▶ [What is expected] Look through the data below for the line with "(** Closing the", and transcribe it exactly together with each line after it up to and including the line with "destruct (sys_close_spec frontend_syscall (plus". Give nothing else.

Stored items:
┏━━
Lemma safe_store n addr val mepc : safe any (unprivileged_store n addr val mepc).
Proof.
  intros m W L; unfold unprivileged_store; destruct (can_write m n addr) eqn:C.
  - split; [exact I|]; split; [|reflexivity]; split; auto.
    + split; cbn; try apply W; apply poke_range, (wf_mem m W).
    + intros a Ha; cbn; apply (poke_outside m); assumption.
  - apply (safe_access_fault any); auto; vm_compute; split; congruence.
Qed.

Create HintDb safe.
#[export] Hint Resolve safe_done safe_query safe_set_reg safe_dirty safe_freg64 safe_freg32 safe_set_tp
  safe_softfloat safe_rounding safe_redirect safe_illegal safe_bad_trap safe_undefined safe_store
  safe_read_status : safe.
#[export] Hint Extern 1 (safe any (write_csr _ _)) => apply safe_write_csr; discriminate : safe.
#[export] Hint Extern 1 (safe any (read_csr _)) => apply safe_query : safe.
#[export] Hint Extern 1 (safe any (unprivileged_load _ _ _ _)) =>
  apply safe_load; [reflexivity | vm_compute; split; congruence] : safe.
#[export] Hint Extern 1 (any _) => exact I : safe.

(** Follows the structure of a handler; a status read from the machine is [low]. *)
Ltac safe_step :=
  match goal with
  | |- safe _ (mbind (read_csr Mstatus) _) =>
      apply (safe_bind low); [apply safe_read_status | intros ? ?]
  | |- safe _ (mbind _ _) => apply (safe_bind any); [|intros ? _]
  | |- safe _ (if ?c then _ else _) => destruct c
  | |- safe _ (match ?x with _ => _ end) => destruct x
  end.
Ltac safe_tac := cbv zeta; repeat (first [solve [auto with safe] | safe_step; cbv beta zeta]).

Lemma safe_get_insn mepc : safe (fun r => low (snd r)) (get_insn mepc).
Proof.
  unfold get_insn; cbv zeta; apply (safe_bind low); [apply safe_read_status | intros s L].
  apply (safe_bind any); [safe_tac | intros v _; apply safe_done; exact L].
Qed.

(** ** The accessors *)

Lemma safe_GET_RS1 insn : safe any (GET_RS1 insn).
Proof. apply safe_query. Qed.
Lemma safe_GET_RS2 insn : safe any (GET_RS2 insn).
Proof. apply safe_query. Qed.
Lemma safe_SET_RD insn v : safe any (SET_RD insn v).
Proof. apply safe_set_reg. Qed.
Lemma safe_SET_F32_RD insn v : safe any (SET_F32_RD insn v).
Proof. unfold SET_F32_RD; safe_tac. Qed.
Lemma safe_SET_F64_RD insn v : safe any (SET_F64_RD insn v).
Proof. unfold SET_F64_RD; safe_tac. Qed.
Lemma safe_SET_FCSR v : safe any (SET_FCSR v).
Proof. unfold SET_FCSR; safe_tac. Qed.
#[export] Hint Resolve safe_GET_RS1 safe_GET_RS2 safe_SET_RD safe_SET_F32_RD safe_SET_F64_RD safe_SET_FCSR
  : safe.

(** Reading a register, a floating-point register or the [fcsr] does not change the machine. *)
#[export] Hint Extern 1 (safe any (reg _)) => apply safe_query : safe.
#[export] Hint Extern 1 (safe any (GET_RS1S _)) => apply safe_query : safe.
#[export] Hint Extern 1 (safe any (GET_RS2S _)) => apply safe_query : safe.
#[export] Hint Extern 1 (safe any (GET_RS2C _)) => apply safe_query : safe.
#[export] Hint Extern 1 (safe any GET_SP) => apply safe_query : safe.
#[export] Hint Extern 1 (safe any (GET_F32_RS1 _)) => apply safe_query : safe.
#[export] Hint Extern 1 (safe any (GET_F32_RS2 _)) => apply safe_query : safe.
#[export] Hint Extern 1 (safe any (GET_F32_RS3 _)) => apply safe_query : safe.
#[export] Hint Extern 1 (safe any (GET_F64_RS1 _)) => apply safe_query : safe.
#[export] Hint Extern 1 (safe any (GET_F64_RS2 _)) => apply safe_query : safe.
#[export] Hint Extern 1 (safe any (GET_F64_RS3 _)) => apply safe_query : safe.
#[export] Hint Extern 1 (safe any (GET_F64_RS2C _)) => apply safe_query : safe.
#[export] Hint Extern 1 (safe any (GET_F64_RS2S _)) => apply safe_query : safe.
#[export] Hint Extern 1 (safe any GET_FCSR) => apply safe_query : safe.

(** ** The handlers *)

(** An emulation routine given the status [get_insn] or the trap saw. *)
Definition sound (f : emulation_func) : Prop :=
  forall mcause mepc mstatus insn, low mstatus -> safe any (f mcause mepc mstatus insn).

Lemma safe_load_bytes n addr mepc : safe any (load_bytes n addr mepc).
Proof. revert addr; induction n; intros addr; cbn [load_bytes]; unfold load_uint8_t; safe_tac. Qed.

Lemma safe_store_bytes n addr val mepc : safe any (store_bytes n addr val mepc).
Proof.
  revert addr val; induction n; intros addr val; cbn [store_bytes]; unfold store_uint8_t; safe_tac.
Qed.
#[export] Hint Resolve safe_load_bytes safe_store_bytes : safe.

Ltac fetch :=
  apply (safe_bind (fun r => low (snd r))); [apply safe_get_insn|];
  intros [insn' mstatus'] L'; cbn [snd] in L'.

Lemma safe_misaligned_load mcause mepc : safe any (misaligned_load_trap mcause mepc).
Proof. unfold misaligned_load_trap; fetch; safe_tac. Qed.
(** Opening a file: on success its creation reference stays held; on failure the host is told
    to close whatever the slot of the file last stood for. *)
Lemma file_openat_spec {H} (frontend_syscall : Z -> list Z -> H ->
  Z * H) held s dirfd fn fn_size flags mode :
  refs_ok held s ->
  let (ret, h) := frontend_syscall SYS_openat [dirfd; fn; fn_size; flags; mode; 0; 0] (host s) in
  (file_openat frontend_syscall dirfd fn fn_size flags mode s = Some (inr (- ENOMEM), s)) \/
  exists f x s', files s !! f = Some x /\ refs f (fds s) = 0 /\ held f = 0 /\ fds s' = fds s /\
    if 0 <=? ret then
      file_openat frontend_syscall dirfd fn fn_size flags mode s = Some (inl f, s') /\
      refs_ok (plus held f 1) s' /\ host s' = h /\
      (exists x', files s' !! f = Some x' /\ kfd x' = i32 ret)
    else
      file_openat frontend_syscall dirfd fn fn_size flags mode s = Some (inr ret, s') /\
      refs_ok held s' /\ host s' = closed frontend_syscall (kfd x) h.
Proof.
  intros OK; destruct (frontend_syscall SYS_openat _ (host s)) as [ret h] eqn:E.
  unfold file_openat, kbind.
  destruct (file_get_free_spec held s OK) as [[G _]|(f & x & s1 & G & Hx & Z1 & Z2 & I1 & S1)];
    rewrite G.
  - left; reflexivity.
  - right; exists f, x; unfold frontend.
    assert (HH : host s1 = host s) by (rewrite S1; reflexivity); rewrite HH, E.
    assert (X1 : files s1 !! f = Some (File (kfd x) 2))
      by (rewrite S1; cbn; rewrite list_lookup_alter_eq, Hx; reflexivity).
    assert (HF : fds s1 = fds s) by (rewrite S1; reflexivity).
    destruct (0 <=? ret).
    + unfold put_kfd, kret; match goal with |- context [Some (inl f, ?s2)] => exists s2 end.
      split; [exact Hx|]; split; [exact Z1|]; split; [exact Z2|].
      split; [exact HF|]; split; [reflexivity|]; split; [apply refs_ok_kfd, refs_ok_host, I1|].
      split; [reflexivity|]; eexists; cbn; rewrite list_lookup_alter_eq, X1; split; reflexivity.
    + destruct (file_decref_spec frontend_syscall (plus held f 1) (set_host h s1) f _
                  (refs_ok_host _ _ _ I1) X1) as (s2 & D & I2 & F2 & _ & H2); [rewrite plus_self;
                    lia|].
      unfold kret; rewrite D; exists s2; do 3 (split; [assumption|]).
      split; [rewrite F2; exact HF|]; split; [reflexivity|]; split.
      * eapply refs_ok_ext; [|exact I2]; intros; symmetry; apply plus_undo.
      * rewrite H2; cbn [fds set_host host kfd]; rewrite HF, Z1, plus_self, Z2; reflexivity.
Qed.

Lemma sys_openat_spec {H} (frontend_syscall : Z -> list Z -> H ->
  Z * H) held s s' name name_size flags mode fd :
  refs_ok held s ->
  sys_openat frontend_syscall AT_FDCWD name name_size flags mode s = Some (fd, s') -> 0 <= fd ->
  exists f, refs f (fds s) = 0 /\ held f = 0 /\ fds s !! Z.to_nat fd = Some None /\
    fds s' = <[Z.to_nat fd := Some f]> (fds s) /\ refs_ok (plus held f 1) s'.
Proof.
  intros OK; unfold sys_openat, kbind, at_kfd; rewrite Z.eqb_refl; unfold kret at 1.
  change (negb (AT_FDCWD =? -1)) with true; cbv iota.
  pose proof (file_openat_spec frontend_syscall held s AT_FDCWD name name_size flags mode OK) as S.
  destruct (frontend_syscall SYS_openat _ (host s)) as [ret h].
  destruct S as [E|(f & x & s1 & Hx & Z1 & Z2 & F1 & S)].
  - rewrite E; change (IS_ERR_VALUE (- ENOMEM)) with true; change (i32 (- ENOMEM)) with (-12).
    unfold kret; intros [= <- <-]; lia.
  - destruct (Z.leb_spec 0 ret).
    + destruct S as (E & I1 & _ & x1 & X1 & _); rewrite E.
      destruct (file_dup_spec (plus held f 1) s1 f x1 I1 X1)
        as [[D _]|(i & s2 & D & Hi & F2 & _ & _ & I2)]; [rewrite F1, plus_self; lia| |]; rewrite D.
      * change (-1 <? 0) with true; cbv iota.
        destruct (file_decref_spec frontend_syscall _ s1 f x1 I1 X1) as (s3 & D3 & _);
          [rewrite plus_self; lia|].
        rewrite D3; unfold kret; intros [= <- <-]; unfold ENOMEM; lia.
      * rewrite (proj2 (Z.ltb_ge _ _)) by lia; unfold kret; intros [= <- <-] _.
        rewrite Nat2Z.id; rewrite F1 in Hi, F2; exists f; auto.
    + destruct S as (E & _); rewrite E; unfold kret; destruct (IS_ERR_VALUE ret) eqn:V;
        intros [= <- <-].
      pose proof (err_value_neg ret V); lia.
Qed.

(** Closing the only descriptor of a file with one more reference kept. *)
Lemma close_kept {H} (frontend_syscall : Z -> list Z -> H -> Z * H) held s fd f :
  refs_ok (plus held f 1) s -> (forall g, held g + 3 < 2 ^ 31) ->
  0 <= fd -> fds s !! Z.to_nat fd = Some (Some f) -> refs f (fds s) = 1 -> held f = 0 ->
  exists x s', sys_close frontend_syscall fd s = Some (0, s') /\ host s' = host s /\
    refs f (fds s') = 0 /\ files s' !! f = Some x /\ refcnt x = 2.
Proof.
  intros I1 R3 Hfd Hf C1 Z2.
  destruct (sys_close_spec frontend_syscall (plus held f 1) s fd I1)
    as [[_ N]|(f' & y & s2 & E2 & Hf' & Hy & F2 & I2 & [x X] & Hh)].
  - intros g; unfold plus; pose proof (R3 g); destruct (decide _); lia.
  - specialize (N f Hf); lia.
  - rewrite Hf in Hf'; injection Hf' as <-; rewrite C1, plus_self, Z2 in Hh.
    assert (C2 : refs f (fds s2) = 0).
    { rewrite F2, (refs_insert f _ _ _ _ Hf), bool_decide_true, bool_decide_false by congruence.
      cbn [one]; lia. }
    exists x, s2; repeat split; try assumption.
    rewrite (ok_count _ _ I2 f x X), C2, plus_self, Z2; reflexivity.
Qed.

(** A call that names a file in a directory keeps a reference to the directory. *)
Lemma on_dir_spec {H} (frontend_syscall : Z -> list Z -> H -> Z * H) held s n fd args f x :
  refs_ok held s -> (forall g, held g + 3 < 2 ^ 31) ->
  0 <= fd -> fds s !! Z.to_nat fd = Some (Some f) -> files s !! f = Some x -> kfd x <> -1 ->
  exists r s', on_dir frontend_syscall n fd args s = Some (r, s') /\ fds s' = fds s /\
    refs_ok (plus held f 1) s'.
Proof.
  intros OK R3 Hfd Hf Hx K; unfold on_dir, at_kfd, kbind.
  rewrite (proj2 (Z.eqb_neq fd AT_FDCWD)) by (unfold AT_FDCWD; lia).
  destruct (file_get_spec held s fd OK) as [[_ N]|(g & y & s1 & E & Hg & _ & Hy & I1 & S1)];
    [intros g; pose proof (R3 g); lia | specialize (N f Hf); lia|].
  rewrite Hf in Hg; injection Hg as <-; rewrite Hx in Hy; injection Hy as <-; rewrite E.
  assert (X1 : files s1 !! f = Some (File (kfd x) (u32 (refcnt x + 1))))
    by (rewrite S1; cbn; rewrite list_lookup_alter_eq, Hx; reflexivity).
  assert (HF : fds s1 = fds s) by (rewrite S1; reflexivity).
  unfold get_file, kret; rewrite X1; cbn [kfd].
  rewrite (proj2 (Z.eqb_neq (kfd x) (-1))) by exact K; cbn [negb]; unfold frontend.
  destruct (frontend_syscall n _ (host s1)) as [r h]; eexists _, _; split; [reflexivity|].
  split; [exact HF | apply refs_ok_host, I1].
Qed.

(** ** Theorems *)

(** [close] and the host.  Closing a descriptor frees its entry; the host is told to close
    the file exactly when that was the last reference to it, and the file is free then. *)
Lemma close_last_reference {H} (frontend_syscall : Z -> list Z -> H -> Z * H) held s fd f x :
  refs_ok held s -> (forall g, held g + 2 < 2 ^ 31) ->
  0 <= fd -> fds s !! Z.to_nat fd = Some (Some f) -> files s !! f = Some x ->
  exists s' x', sys_close frontend_syscall fd s = Some (0, s') /\
    fds s' = <[Z.to_nat fd := None]> (fds s) /\ files s' !! f = Some x' /\
    if refs f (fds s) + held f =? 1
    then host s' = closed frontend_syscall (kfd x) (host s) /\ refcnt x' = 0
    else host s' = host s /\ 0 < refcnt x'.
Proof.
  intros OK R2 Hfd Hf Hx.
  destruct (sys_close_spec frontend_syscall held s fd OK R2)
    as [[_ N]|(f' & y & s' & E & Hf' & Hy & F & I & [x' X] & Hh)]; [specialize (N f Hf); lia|].
  rewrite Hf in Hf'; injection Hf' as <-; rewrite Hx in Hy; injection Hy as <-.
  exists s', x'; split; [exact E|]; split; [exact F|]; split; [exact X|].
  pose proof (ok_count _ _ I f x' X) as C; rewrite F, (refs_insert f _ _ _ None Hf) in C.
  rewrite bool_decide_true, bool_decide_false in C by congruence; cbn [one] in C.
  pose proof (refs_pos _ _ _ Hf); pose proof (ok_held _ _ OK f); unfold count in C.
  destruct (Z.eqb_spec (refs f (fds s) + held f) 1); split; try exact Hh.
  - rewrite (proj2 (Z.eqb_eq _ 0)) in C by lia; exact C.
  - rewrite (proj2 (Z.eqb_neq _ 0)) in C by lia; lia.
Qed.

(** C20: the reference counts are exact.  While every count is one more than the descriptors
    and the held references to its file (or 0 without any), the calls on a descriptor, [dup]
    and [close] never fail an assertion and leave it so, with the same references held: no
    descriptor refers to a file that is closed.  Closing a descriptor frees its entry; the host
    is told to close the file exactly when that was the last reference to it, and the file is
    free then. *)
Theorem descriptor_calls_correct {H} (frontend_syscall : Z -> list Z -> H -> Z * H) held s fd :
  refs_ok held s -> (forall f, held f + 2 < 2 ^ 31) ->
  (forall conv n args, exists r s',
     on_file frontend_syscall conv n fd args s = Some (r, s') /\ refs_ok held s') /\
  (exists r s', sys_dup frontend_syscall fd s = Some (r, s') /\ refs_ok held s') /\
  (exists r s', sys_close frontend_syscall fd s = Some (r, s') /\ refs_ok held s') /\
  (forall f x, 0 <= fd -> fds s !! Z.to_nat fd = Some (Some f) -> files s !! f = Some x ->
   exists s' x', sys_close frontend_syscall fd s = Some (0, s') /\
     fds s' = <[Z.to_nat fd := None]> (fds s) /\ files s' !! f = Some x' /\
     if refs f (fds s) + held f =? 1
     then host s' = closed frontend_syscall (kfd x) (host s) /\ refcnt x' = 0
     else host s' = host s /\ 0 < refcnt x').
Proof.
  intros OK R2; assert (R : room held) by (intros f; pose proof (R2 f); lia); split; [|split;
    [|split]].
  - intros conv n args.
    destruct (on_file_spec frontend_syscall held s OK R conv n fd args) as (r1 & s1 & E1 & I1 & _).
    eauto.
  - destruct (sys_dup_spec frontend_syscall held s OK R fd) as (r2 & s2 & E2 & I2 & _); eauto.
  - destruct (sys_close_spec frontend_syscall held s fd OK R2)
      as [[E3 _]|(f & x & s3 & E3 & _ & _ & _ & I3 & _)]; eauto.
  - intros f x; exact (close_last_reference frontend_syscall held s fd f x OK R2).
Qed.

(** Opened files are never closed.  [sys_openat] does not give back the reference the file
    is created with, which only its error path does: when the descriptor
    of a file just opened is closed, the host is not told, and the file stays allocated with
    no descriptor for it. *)
Lemma open_close_leaks {H} (frontend_syscall : Z -> list Z -> H -> Z * H) held s s1
    name name_size flags mode fd :
  refs_ok held s -> (forall g, held g + 3 < 2 ^ 31) ->
  sys_openat frontend_syscall AT_FDCWD name name_size flags mode s = Some (fd, s1) -> 0 <= fd ->
  exists f x s2, sys_close frontend_syscall fd s1 = Some (0, s2) /\ host s2 = host s1 /\
    refs f (fds s2) = 0 /\ files s2 !! f = Some x /\ refcnt x = 2.
Proof.
  intros OK R3 E Hfd; destruct (sys_openat_spec _ _ _ _ _ _ _ _ _ OK E Hfd)
      as (f & Z1 & Z2 & Hi & F1 & I1).
  assert (Hf : fds s1 !! Z.to_nat fd = Some (Some f)).
  { rewrite F1, list_lookup_insert_eq; [reflexivity | apply lookup_lt_Some in Hi; exact Hi]. }
  assert (C1 : refs f (fds s1) = 1).
  { rewrite F1, (refs_insert f _ _ _ _ Hi), bool_decide_false, bool_decide_true by congruence.
    cbn [one]; lia. }
  destruct (close_kept frontend_syscall held s1 fd f I1 R3 Hfd Hf C1 Z2)
      as (x & s2 & ? & ? & ? & ? & ?).
  exists f, x, s2; auto.
Qed.

(** And neither are directories.  [at_kfd] keeps the reference it takes: after one call that
    names a file relative to a descriptor, closing that descriptor, the only one of its file,
    does not close the file on the host. *)
Lemma directory_never_closed {H} (frontend_syscall : Z -> list Z -> H -> Z * H) held s
    n fd args f x :
  refs_ok held s -> (forall g, held g + 3 < 2 ^ 31) ->
  0 <= fd -> fds s !! Z.to_nat fd = Some (Some f) -> files s !! f = Some x -> kfd x <> -1 ->
  refs f (fds s) = 1 -> held f = 0 ->
  exists r s1 s2, on_dir frontend_syscall n fd args s = Some (r, s1) /\
    sys_close frontend_syscall fd s1 = Some (0, s2) /\ host s2 = host s1 /\
    refs f (fds s2) = 0 /\ exists y, files s2 !! f = Some y /\ refcnt y = 2.
Proof.
  intros OK R3 Hfd Hf Hx K C1 Z2.
  destruct (on_dir_spec frontend_syscall held s n fd args f x OK R3 Hfd Hf Hx K)
    as (r & s1 & E1 & F1 & I1).
  rewrite <- F1 in Hf, C1.
  destruct (close_kept frontend_syscall held s1 fd f I1 R3 Hfd Hf C1 Z2)
      as (y & s2 & E2 & Hh & C2 & Y & Cy).
  exists r, s1, s2; repeat split; try assumption; exists y; auto.
Qed.

(** C38: files are not closed.  [sys_openat] does not give back the reference a file is created
    with, which only its error path does: when the descriptor of a file just opened is closed, the
    host is not told, and the file stays allocated with no descriptor for it.  [at_kfd] keeps the
    reference it takes: after one call that names a file relative to a descriptor, closing that
    descriptor, the only one of its file, does not close the file on the host. *)
Theorem files_not_closed {H} (frontend_syscall : Z -> list Z -> H -> Z * H) held s :
  refs_ok held s -> (forall g, held g + 3 < 2 ^ 31) ->
  (forall name name_size flags mode fd s1,
   sys_openat frontend_syscall AT_FDCWD name name_size flags mode s = Some (fd, s1) -> 0 <= fd ->
   exists f x s2, sys_close frontend_syscall fd s1 = Some (0, s2) /\ host s2 = host s1 /\
     refs f (fds s2) = 0 /\ files s2 !! f = Some x /\ refcnt x = 2) /\
  (forall n fd args f x,
   0 <= fd -> fds s !! Z.to_nat fd = Some (Some f) -> files s !! f = Some x -> kfd x <> -1 ->
   refs f (fds s) = 1 -> held f = 0 ->
   exists r s1 s2, on_dir frontend_syscall n fd args s = Some (r, s1) /\
     sys_close frontend_syscall fd s1 = Some (0, s2) /\ host s2 = host s1 /\
     refs f (fds s2) = 0 /\ exists y, files s2 !! f = Some y /\ refcnt y = 2).
Proof.
  intros OK R3; split; intros.
  - eapply open_close_leaks; eassumption.
  - eapply directory_never_closed; eassumption.
Qed.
┗━━
▶ [Final answer]
(** Closing the only descriptor of a file with one more reference kept. *)
Lemma close_kept {H} (frontend_syscall : Z -> list Z -> H -> Z * H) held s fd f :
  refs_ok (plus held f 1) s -> (forall g, held g + 3 < 2 ^ 31) ->
  0 <= fd -> fds s !! Z.to_nat fd = Some (Some f) -> refs f (fds s) = 1 -> held f = 0 ->
  exists x s', sys_close frontend_syscall fd s = Some (0, s') /\ host s' = host s /\
    refs f (fds s') = 0 /\ files s' !! f = Some x /\ refcnt x = 2.
Proof.
  intros I1 R3 Hfd Hf C1 Z2.
  destruct (sys_close_spec frontend_syscall (plus held f 1) s fd I1)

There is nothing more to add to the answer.